Nadine, we wrote this non-poem at times in our lives where any other kind of poem would have gotten in the way. We exchanged long missives, including Annie, about how we fully intended to write a poem. We sent voice notes, had Zooms. We reassured one another: ‘soon’. We critiqued the colonial time that put these pressures on us – and thanked Annie and Red Room for holding it back as much as they could. (Where else could, or would?!) But for a long while, we couldn’t do it.

For me, this was a time of very big personal and community-wide pain. I know, without speaking out of place I hope, that it was a time of equal and even greater agony for you, Nadine. Any path to writing something beautiful across the water that connected this continent and Aotearoa seemed blocked by the very forces that we wanted to write about.

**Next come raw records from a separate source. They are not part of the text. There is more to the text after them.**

(* ===== verification/RlModels.v ===== *)
(** Reinforcement-learning models: core/rl/model_registry.py, core/rl/inference.py and
    the inference that the opening of the market runs (scheduler_handlers.py).

    A version is its number ([v%03d]).  The files of a registry are a map of
    directories and a manifest; JSON text is the value it stands for.  A write that fails
    leaves the file as it was: files that are half written are left out.  Training data,
    times and counts that are only recorded are left out of the metadata, and the text
    of reasons out of signals and orders.  The policy network, its entropy and the
    database are parameters. *)

From stdpp Require Import base option list sorting sets gmap strings.
From Stdlib Require Import ZArith Lia Floats.SpecFloat.
From S2P Require Import Prelude PyFloat PyDict FloatFacts KisClient Series Signals DynamicEnsemble RlEnv.

Inductive Reason := NoReason | FirstModel | SharpeImprovement (before after : float) | ManualPromotion.
Record ModelMetadata := {
  version : Z; algorithm : string; oos_sharpe : float; config_snapshot : option (list (string * JValue)); is_champion : bool; champion_reason : Reason }.
Record Manifest := {
  versions : list Z; champion_version : option Z; champion_sharpe : option float; latest_version : option Z }.
Definition new_manifest : Manifest := {| versions := []; champion_version := None; champion_sharpe := None; latest_version := None |}.

Section Registry.
Context {Model : Type}.

(** The directory of a version, and the registry's directory *)
Record Dir := { model_file : option Model; metadata_file : option ModelMetadata }.
Record Disk := { dirs : gmap Z Dir; manifest_file : option Manifest }.
Record ModelRegistry := { _manifest : Manifest; disk : Disk }.

Definition Reg := M ModelRegistry exc.

Definition set_dirs (f : gmap Z Dir → gmap Z Dir) (r : ModelRegistry) : ModelRegistry := {|
  _manifest := r.(_manifest); disk := {| dirs := f r.(disk).(dirs); manifest_file := r.(disk).(manifest_file) |} |}.
Definition set_manifest (m : Manifest) (r : ModelRegistry) : ModelRegistry := {| _manifest := m; disk := r.(disk) |}.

But eventually, having written essays to each other about what was in the way, we thought ‘what if this was the poem?’ And that was the invitation that opened itself before us.

So, we did that. We made a testament to these barriers, over which we shot messages of understanding, care and compassion for each other. We articulated our fear that we might have let each other down while trying to survive. (You could never have let me down.)

Some of our pain made it to the page (the trivial, the petty, the enormous, the anguished), most of it didn’t. It went along with some of our joy (the sincere, the deflective), the fears (the known, the cloudy). Ours wasn’t an attempt to document the experiences themselves as much as how they blocked us in to a kind of silence. A mutual acknowledgement that we could not, as much as poetic ego might otherwise have us believe, do it alone in a colony.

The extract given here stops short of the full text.